* _Task prompt_
Would you return the entries below word for word?

[Start of Attachment]

(** The outer loop over the fields of the inputs, looking for the one
    named [variable]. *)
Fixpoint field_loop (names : list string) (variable : string)
    (variable_range : list Q) (results : dict Q PVSizing.t) (inputs : Inputs)
  : result (dict Q PVSizing.t) * Inputs :=
  match names with
  | [] => (Ok results, inputs)
  | field_name :: rest =>
      if String.eqb field_name variable then
        match getattr inputs field_name with
        | Raise e => (Raise e, inputs)
        | Ok input_var =>
            match value_loop variable input_var variable_range results
                    inputs with
            | (Raise e, inputs) => (Raise e, inputs)
            | (Ok results, inputs) =>
                field_loop rest variable variable_range results inputs
            end
        end
      else field_loop rest variable variable_range results inputs
  end.

Definition run_sensitivity (variable : string) (variable_range : list Q)
    (inputs : Inputs) : result (dict Q PVSizing.t) * Inputs :=
  field_loop fields variable variable_range [] inputs.

End Sweep.

Record t : Type := {
  variable : string;
  var_min : Q;
  var_max : Q;
  variable_range : list Q;
  pv_var_min : Q;
  pv_var_max : Q;
  pv_steps : Z;
  pv_log_scale : bool;
  pv_sizing : dict Q PVSizing.t
}.

(** [Sensitivity(inputs, variable, var_min, var_max, steps, ...)] *)
Definition init (npf_irr : list F -> result F) (float_pow : Q -> Q -> F)
    (math_log10 : Q -> Q) (inputs : Inputs) (variable : string)
    (var_min var_max : Q) (steps : Z) (pv_var_min pv_var_max : Q)
    (pv_steps : Z) (pv_log_scale : bool) : result t * Inputs :=
  match linspace var_min var_max steps with
  | Raise e => (Raise e, inputs)
  | Ok variable_range =>
      match run_sensitivity npf_irr float_pow math_log10 pv_var_min
              pv_var_max pv_steps pv_log_scale variable variable_range
              inputs with
      | (Raise e, inputs) => (Raise e, inputs)
      | (Ok results, inputs) =>
          (Ok {| variable := variable; var_min := var_min;
                 var_max := var_max; variable_range := variable_range;
                 pv_var_min := pv_var_min; pv_var_max := pv_var_max;
                 pv_steps := pv_steps; pv_log_scale := pv_log_scale;
                 pv_sizing := results |}, inputs)
      end
  end.

End Sensitivity.

(** ** The objective adapter ([ScipyOptimiser]) *)

Module ScipyOptimiser.

Local Open Scope string_scope.

Section Adapter.

(** The adapter drives a scenario object through an interface the
    [Scenario] class above does not provide: plain attributes that are
    assigned, a method [update_scenario()] and a table [summary] read by
    metric name.  That interface is taken as given: [Scn] is the state of the
    scenario object, [setattr] assigns an attribute, [update_scenario] reruns
    the calculations (it may raise) and [summary] reads one metric (it may
    raise on an unknown metric). *)
Variable Scn : Type.
Variable setattr : string -> Q -> Scn -> Scn.
Variable update_scenario : Scn -> result Scn.
Variable summary : Scn -> string -> result F.

Record t : Type := {
  scenario : Scn;
  objective : string;
  optimisation : string;
  variable : string;
  init_value : Q;
  to_value : Q
}.

Definition with_scenario (s : Scn) (o : t) : t :=
  {| scenario := s; objective := objective o;
     optimisation := optimisation o; variable := variable o;
     init_value := init_value o; to_value := to_value o |}.

(** The first [match]: the attribute each supported variable name sets. *)
Definition attribute_of (variable : string) : result string :=
  if variable =? "Study Period" then Ok "study_period"
  else if variable =? "Discount Rate" then Ok "discount_rate"
  else if variable =? "PV Capacity" then Ok "pv_capacity"
  else if variable =? "Module Degradation" then Ok "pv_degradation"
  else if variable =? "CAPEX" then Ok "capex"
  else if variable =? "OPEX" then Ok "opex"
  else if variable =? "Import Tariff" then Ok "import_tariff"
  else if variable =? "Export Tariff" then Ok "export_tariff"
  else Raise ValueError.

(** The second [match]: the value returned for each strategy. *)
Definition objective_value (o : t) (s : Scn) : result F :=
  if optimisation o =? "Min" then summary s (objective o)
  else if optimisation o =? "Max" then
    m <- summary s (objective o) ;; Ok (Fmul m (Fin (-1)))
  else if optimisation o =? "Goal-Seek" then
    m <- summary s (objective o) ;; Ok (Fsub m (Fin (to_value o)))
  else Raise ValueError.

(** [optimising_function_wrapper(x)]: the returned value (or the exception
    raised) and the adapter after the call, whose scenario object has been
    mutated. *)
Definition optimising_function_wrapper (o : t) (x : list Q) : result F * t :=
  match attribute_of (variable o) with
  | Raise e => (Raise e, o)
  | Ok attribute =>
      match x with
      | [] => (Raise IndexError, o)
      | x0 :: _ =>
          let o := with_scenario (setattr attribute x0 (scenario o)) o in
          match update_scenario (scenario o) with
          | Raise e => (Raise e, o)
          | Ok s =>
              let o := with_scenario s o in
              (objective_value o s, o)
          end
      end
  end.

End Adapter.





Arguments scenario {Scn} _.
Arguments objective {Scn} _.
Arguments optimisation {Scn} _.
Arguments variable {Scn} _.
Arguments init_value {Scn} _.
Arguments to_value {Scn} _.
Arguments with_scenario {Scn} _ _.

End ScipyOptimiser.

(** ** The yield normaliser ([Inputs._format_file_inputs])

    The two uploaded frames are given by their first column ([load]) and
    their [E_Grid] column, row by row.  The result is the load as a float
    series and the reference frame with its two added columns. *)

Module Normaliser.

Record ref_row : Type := {
  E_Grid : Q;
  enPV_ref : Q;
  SY : F
}.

[End of Attachment]

* _Output of the exercise_
(** The outer loop over the fields of the inputs, looking for the one
    named [variable]. *)
Fixpoint field_loop (names : list string) (variable : string)
    (variable_range : list Q) (results : dict Q PVSizing.t) (inputs : Inputs)
  : result (dict Q PVSizing.t) * Inputs :=
  match names with
  | [] => (Ok results, inputs)
  | field_name :: rest =>
      if String.eqb field_name variable then
        match getattr inputs field_name with
        | Raise e => (Raise e, inputs)
        | Ok input_var =>
            match value_loop variable input_var variable_range results
                    inputs with
            | (Raise e, inputs) => (Raise e, inputs)
            | (Ok results, inputs) =>
                field_loop rest variable variable_range results inputs
            end
        end
      else field_loop rest variable variable_range results inputs
  end.

Definition run_sensitivity (variable : string) (variable_range : list Q)
    (inputs : Inputs) : result (dict Q PVSizing.t) * Inputs :=
  field_loop fields variable variable_range [] inputs.

End Sweep.

Record t : Type := {
  variable : string;
  var_min : Q;
  var_max : Q;
  variable_range : list Q;
  pv_var_min : Q;
  pv_var_max : Q;
  pv_steps : Z;
  pv_log_scale : bool;
  pv_sizing : dict Q PVSizing.t
}.

(** [Sensitivity(inputs, variable, var_min, var_max, steps, ...)] *)
Definition init (npf_irr : list F -> result F) (float_pow : Q -> Q -> F)
    (math_log10 : Q -> Q) (inputs : Inputs) (variable : string)
    (var_min var_max : Q) (steps : Z) (pv_var_min pv_var_max : Q)
    (pv_steps : Z) (pv_log_scale : bool) : result t * Inputs :=
  match linspace var_min var_max steps with
  | Raise e => (Raise e, inputs)
  | Ok variable_range =>
      match run_sensitivity npf_irr float_pow math_log10 pv_var_min
              pv_var_max pv_steps pv_log_scale variable variable_range
              inputs with
      | (Raise e, inputs) => (Raise e, inputs)
      | (Ok results, inputs) =>
          (Ok {| variable := variable; var_min := var_min;
                 var_max := var_max; variable_range := variable_range;
                 pv_var_min := pv_var_min; pv_var_max := pv_var_max;
                 pv_steps := pv_steps; pv_log_scale := pv_log_scale;
                 pv_sizing := results |}, inputs)
      end
  end.

End Sensitivity.

(** ** The objective adapter ([ScipyOptimiser]) *)

Module ScipyOptimiser.

Local Open Scope string_scope.

Section Adapter.

(** The adapter drives a scenario object through an interface the
    [Scenario] class above does not provide: plain attributes that are
    assigned, a method [update_scenario()] and a table [summary] read by
    metric name.  That interface is taken as given: [Scn] is the state of the
    scenario object, [setattr] assigns an attribute, [update_scenario] reruns
    the calculations (it may raise) and [summary] reads one metric (it may
    raise on an unknown metric). *)
Variable Scn : Type.
Variable setattr : string -> Q -> Scn -> Scn.
Variable update_scenario : Scn -> result Scn.
Variable summary : Scn -> string -> result F.

Record t : Type := {
  scenario : Scn;
  objective : string;
  optimisation : string;
  variable : string;
  init_value : Q;
  to_value : Q
}.

Definition with_scenario (s : Scn) (o : t) : t :=
  {| scenario := s; objective := objective o;
     optimisation := optimisation o; variable := variable o;
     init_value := init_value o; to_value := to_value o |}.

(** The first [match]: the attribute each supported variable name sets. *)
Definition attribute_of (variable : string) : result string :=
  if variable =? "Study Period" then Ok "study_period"
  else if variable =? "Discount Rate" then Ok "discount_rate"
  else if variable =? "PV Capacity" then Ok "pv_capacity"
  else if variable =? "Module Degradation" then Ok "pv_degradation"
  else if variable =? "CAPEX" then Ok "capex"
  else if variable =? "OPEX" then Ok "opex"
  else if variable =? "Import Tariff" then Ok "import_tariff"
  else if variable =? "Export Tariff" then Ok "export_tariff"
  else Raise ValueError.

(** The second [match]: the value returned for each strategy. *)
Definition objective_value (o : t) (s : Scn) : result F :=
  if optimisation o =? "Min" then summary s (objective o)
  else if optimisation o =? "Max" then
    m <- summary s (objective o) ;; Ok (Fmul m (Fin (-1)))
  else if optimisation o =? "Goal-Seek" then
    m <- summary s (objective o) ;; Ok (Fsub m (Fin (to_value o)))
  else Raise ValueError.

(** [optimising_function_wrapper(x)]: the returned value (or the exception
    raised) and the adapter after the call, whose scenario object has been
    mutated. *)
Definition optimising_function_wrapper (o : t) (x : list Q) : result F * t :=
  match attribute_of (variable o) with
  | Raise e => (Raise e, o)
  | Ok attribute =>
      match x with
      | [] => (Raise IndexError, o)
      | x0 :: _ =>
          let o := with_scenario (setattr attribute x0 (scenario o)) o in
          match update_scenario (scenario o) with
          | Raise e => (Raise e, o)
          | Ok s =>
              let o := with_scenario s o in
              (objective_value o s, o)
          end
      end
  end.

End Adapter.





Arguments scenario {Scn} _.
Arguments objective {Scn} _.
Arguments optimisation {Scn} _.
Arguments variable {Scn} _.
Arguments init_value {Scn} _.
Arguments to_value {Scn} _.
Arguments with_scenario {Scn} _ _.

End ScipyOptimiser.

(** ** The yield normaliser ([Inputs._format_file_inputs])

    The two uploaded frames are given by their first column ([load]) and
    their [E_Grid] column, row by row.  The result is the load as a float
    series and the reference frame with its two added columns. *)

Module Normaliser.

Record ref_row : Type := {
  E_Grid : Q;
  enPV_ref : Q;
  SY : F
}.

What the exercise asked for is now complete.